(* ===== verification/AddrLocal.v ===== *)
(** * addrmgr: which of its own addresses a node tells a peer

    The local addresses with their scores, and the choice among them by how well a
    peer can reach them ([AddLocalAddress], [getReachabilityFrom],
    [GetBestLocalAddress]).  The order in which the map of local addresses is walked
    is the parameter [local_order]. *)

From Stdlib Require Import ZArith Lia.
From S2P Require Import Prelude WireCommon ChainHash WireNet NetText AddrNetwork AddrManager.
Open Scope Z_scope.

Definition SFNodeNetwork : Z := 1.
Definition SFNodeBloom : Z := 4.
Definition SFNodeWitness : Z := 8.

Definition Unreachable : Z := 0.
Definition Default : Z := 1.
Definition Teredo : Z := 2.
Definition Ipv6Weak : Z := 3.
Definition Ipv4 : Z := 4.
Definition Ipv6Strong : Z := 5.
Definition Private : Z := 6.

Definition getReachabilityFrom (localAddr remoteAddr : NetAddressV2) : Z :=
  if negb (IsRoutable remoteAddr) then Unreachable
  else if NetAddressV2_IsTorV3 remoteAddr then
    if NetAddressV2_IsTorV3 localAddr then Private
    else
      let lna := legacy localAddr in
      if IsOnionCatTor lna then Unreachable
      else if IsRoutable localAddr && IsIPv4 lna then Ipv4
      else Default
  else if NetAddressV2_IsTorV3 localAddr then Default
  else
    let remoteLna := legacy remoteAddr in
    let localLna := legacy localAddr in
    if IsOnionCatTor remoteLna then
      if IsOnionCatTor localLna then Private
      else if IsRoutable localAddr && IsIPv4 localLna then Ipv4
      else Default
    else if IsRFC4380 remoteLna then
      if negb (IsRoutable localAddr) then Default
      else if IsRFC4380 localLna then Teredo
      else if IsIPv4 localLna then Ipv4
      else Ipv6Weak
    else if IsIPv4 remoteLna then
      if IsRoutable localAddr && IsIPv4 localLna then Ipv4 else Unreachable
    else
      let tunnelled := IsRFC3964 localLna || IsRFC6052 localLna || IsRFC6145 localLna in
      if negb (IsRoutable localAddr) then Default
      else if IsRFC4380 localLna then Teredo
      else if IsIPv4 localLna then Ipv4
      else if tunnelled then Ipv6Weak
      else Ipv6Strong.

Section Local.
Context (sha3_Sum256 : list byte -> list byte)
        (local_order : gmap addr_key localAddress -> list (addr_key * localAddress)).

(** The boolean is false when the address is refused.  A routable address has a
    network, so that its key does not panic. *)
Definition AddLocalAddress (na : NetAddressV2) (priority : AddressPriority) (am : AddrManager)
    : option (bool * AddrManager) :=
  if negb (IsRoutable na) then Some (false, am)
  else
    key ← NetAddressKey sha3_Sum256 na;
    Some (true,
      match am_localAddresses am !! key with
      | Some la =>
          if la_score la <? priority
          then am_with_local (<[key := mkLocalAddress (la_na la) (priority + 1)]> (am_localAddresses am)) am
          else am
      | None => am_with_local (<[key := mkLocalAddress na priority]> (am_localAddresses am)) am
      end).

(** One turn of the loop of [GetBestLocalAddress]. *)
Definition best_step (remoteAddr : NetAddressV2)
    (best : Z * AddressPriority * option NetAddressV2) (la : localAddress)
    : Z * AddressPriority * option NetAddressV2 :=
  let '(bestreach, bestscore, bestAddress) := best in
  let reach := getReachabilityFrom (la_na la) remoteAddr in
  if (bestreach <? reach) || ((reach =? bestreach) && (bestscore <? la_score la))
  then (reach, la_score la, Some (la_na la))
  else best.

(** What is sent when there is no local address to tell. *)
Definition unroutable_address (now : Z) (remoteAddr : NetAddressV2) : NetAddressV2 :=
  let ip :=
    if NetAddressV2_IsTorV3 remoteAddr then IPv4zero
    else
      let remoteLna := legacy remoteAddr in
      if negb (IsIPv4 remoteLna) && negb (IsOnionCatTor remoteLna) then IPv6zero else IPv4zero in
  let services := Z.lor (Z.lor SFNodeNetwork SFNodeWitness) SFNodeBloom in
  NetAddressV2FromBytes now services ip 0.

Definition GetBestLocalAddress (now : Z) (remoteAddr : NetAddressV2) (am : AddrManager)
    : NetAddressV2 :=
  let locals := map snd (local_order (am_localAddresses am)) in
  let '(_, _, bestAddress) := foldl (best_step remoteAddr) (0, 0, None) locals in
  match bestAddress with
  | Some a => a
  | None => unroutable_address now remoteAddr
  end.
End Local.

(** ** The order of preference *)

Definition rank (remoteAddr : NetAddressV2) (la : localAddress) : Z * Z :=
  (getReachabilityFrom (la_na la) remoteAddr, la_score la).

Definition rank_lt (a b : Z * Z) : Prop := fst a < fst b \/ fst a = fst b /\ snd a < snd b.

Lemma getReachabilityFrom_range l r : 0 <= getReachabilityFrom l r <= 6.
Proof.
  unfold getReachabilityFrom.
  repeat (match goal with |- context [if ?b then _ else _] => destruct b end);
    unfold Unreachable, Default, Teredo, Ipv6Weak, Ipv4, Ipv6Strong, Private; lia.
Qed.

(** The best of the local addresses walked so far. *)
Definition best_of (remoteAddr : NetAddressV2) (seen : list localAddress)
    (best : Z * AddressPriority * option NetAddressV2) : Prop :=
  let '(reach, score, a) := best in
  (forall la, la ∈ seen -> ~ rank_lt (reach, score) (rank remoteAddr la)) /\
  match a with
  | Some a => exists la, la ∈ seen /\ la_na la = a /\ rank remoteAddr la = (reach, score)
  | None => reach = 0 /\ score = 0
  end.

Lemma best_step_best remoteAddr seen best la :
  best_of remoteAddr seen best -> best_of remoteAddr (seen ++ [la]) (best_step remoteAddr best la).
Proof.
  destruct best as [[reach score] a]. intros [Hmax Ha]. unfold best_step.
  set (r := getReachabilityFrom (la_na la) remoteAddr).
  destruct (_ || _) eqn:E.
  - assert (Hlt : rank_lt (reach, score) (rank remoteAddr la)).
    { unfold rank_lt, rank. cbn [fst snd]. fold r. apply orb_prop in E as [E|E]; [lia|].
      apply andb_prop in E as [E1 E2]. lia. }
    split.
    + intros la' Hin. rewrite elem_of_app, list_elem_of_singleton in Hin.
      destruct Hin as [Hin|Hin]; [apply Hmax in Hin|subst la'];
        unfold rank_lt, rank in *; cbn [fst snd] in *; fold r in Hlt |- *; lia.
    + exists la. rewrite elem_of_app, list_elem_of_singleton. by split_and!; [right| |].
  - assert (Hnlt : ~ rank_lt (reach, score) (rank remoteAddr la)).
    { unfold rank_lt, rank. cbn [fst snd]. fold r. apply orb_false_elim in E as [E1 E2].
      apply andb_false_elim in E2 as [E2|E2]; lia. }
    split.
    + intros la' Hin. rewrite elem_of_app, list_elem_of_singleton in Hin.
      destruct Hin as [Hin|Hin]; [by apply Hmax|by subst la'].
    + destruct a as [a|]; [|done]. destruct Ha as (la' & Hin & H1 & H2). exists la'.
      rewrite elem_of_app. by split_and!; [left| |].
Qed.

Lemma best_loop remoteAddr ls : forall seen best,
  best_of remoteAddr seen best -> best_of remoteAddr (seen ++ ls) (foldl (best_step remoteAddr) best ls).
Proof.
  induction ls as [|la ls IH]; intros seen best H; [by rewrite app_nil_r|].
  cbn [foldl]. rewrite cons_middle, app_assoc. by apply IH, best_step_best.
Qed.

(** * Properties *)

(** [GetBestLocalAddress] tells a peer a local address that no other beats, first
    in reachability and then in score, whatever the order in which the map is walked;
    and it makes an unroutable one up only if every local address is unreachable
    for the peer and has the lowest score.  So an address with a better score is told
    even if the peer cannot reach it. *)
Theorem GetBestLocalAddress_best local_order now remoteAddr am :
  (forall m, Permutation (local_order m) (map_to_list m)) ->
  let a := GetBestLocalAddress local_order now remoteAddr am in
  (exists k la, am_localAddresses am !! k = Some la /\ a = la_na la /\
     forall k' la', am_localAddresses am !! k' = Some la' ->
       ~ rank_lt (rank remoteAddr la) (rank remoteAddr la')) \/
  (a = unroutable_address now remoteAddr /\
   forall k la, am_localAddresses am !! k = Some la ->
     getReachabilityFrom (la_na la) remoteAddr = 0 /\ la_score la <= 0).
Proof.
  intros Hord. cbv zeta. unfold GetBestLocalAddress.
  set (ls := map snd (local_order (am_localAddresses am))).
  assert (Hls : forall la, la ∈ ls <-> exists k, am_localAddresses am !! k = Some la).
  { intros la. unfold ls. rewrite list_elem_of_fmap. split.
    - intros ([k la'] & -> & Hin). rewrite Hord in Hin. exists k. by apply elem_of_map_to_list.
    - intros [k Hk]. exists (k, la). split; [done|]. rewrite Hord. by apply elem_of_map_to_list. }
  pose proof (best_loop remoteAddr ls [] (0, 0, None)) as Hb. cbn [app] in Hb.
  destruct (foldl _ _ ls) as [[reach score] a].
  destruct Hb as [Hmax Ha]; [split; [intros la Hin; by apply elem_of_nil in Hin|done]|].
  destruct a as [a|].
  - left. destruct Ha as (la & Hin & <- & Hr). apply Hls in Hin as [k Hk].
    exists k, la. split_and!; [done|done|]. intros k' la' Hk'. rewrite Hr. apply Hmax, Hls.
    by exists k'.
  - right. destruct Ha as [-> ->]. split; [done|]. intros k la Hk.
    specialize (Hmax la (proj2 (Hls la) (ex_intro _ k Hk))).
    pose proof (getReachabilityFrom_range (la_na la) remoteAddr).
    unfold rank_lt, rank in Hmax. cbn [fst snd] in Hmax. lia.
Qed.

Definition example_local : localAddress :=
  mkLocalAddress (mkNetAddressV2 0 0 (Some (ipv6Addr ([x26; x07] ++ replicate 14 x01))) 8333) BoundPrio.
Definition example_am : AddrManager :=
  mkAddrManager [] ∅ 0 ∅ [] [] 0 0 {[bytes_of "a" := example_local]} 2.

Lemma GetBestLocalAddress_best_witness :
  let remote := test_v4 x08 x08 x08 x08 in
  let a := GetBestLocalAddress map_to_list 5 remote example_am in
  (exists k la, am_localAddresses example_am !! k = Some la /\ a = la_na la /\
     forall k' la', am_localAddresses example_am !! k' = Some la' ->
       ~ rank_lt (rank remote la) (rank remote la')) \/
  (a = unroutable_address 5 remote /\
   forall k la, am_localAddresses example_am !! k = Some la ->
     getReachabilityFrom (la_na la) remote = 0 /\ la_score la <= 0).
Proof. apply GetBestLocalAddress_best. intros m. reflexivity. Defined.

(** a peer that has an IPv4 address is told an IPv6 address which the code itself
    rates as unreachable for it, although "something unroutable if nothing suitable"
    is what should be sent. *)
Theorem unreachable_address_told :
  let remote := test_v4 x08 x08 x08 x08 in
  getReachabilityFrom (la_na example_local) remote = Unreachable /\
  GetBestLocalAddress map_to_list 5 remote example_am = la_na example_local.
Proof. vm_compute. split; reflexivity. Qed.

**WHAT YOU WILL DO:** From the material above, please return each line containing "them".

**SOLUTION FOR THIS TASK:**
    The local addresses with their scores, and the choice among them by how well a
    peer can reach them ([AddLocalAddress], [getReachabilityFrom],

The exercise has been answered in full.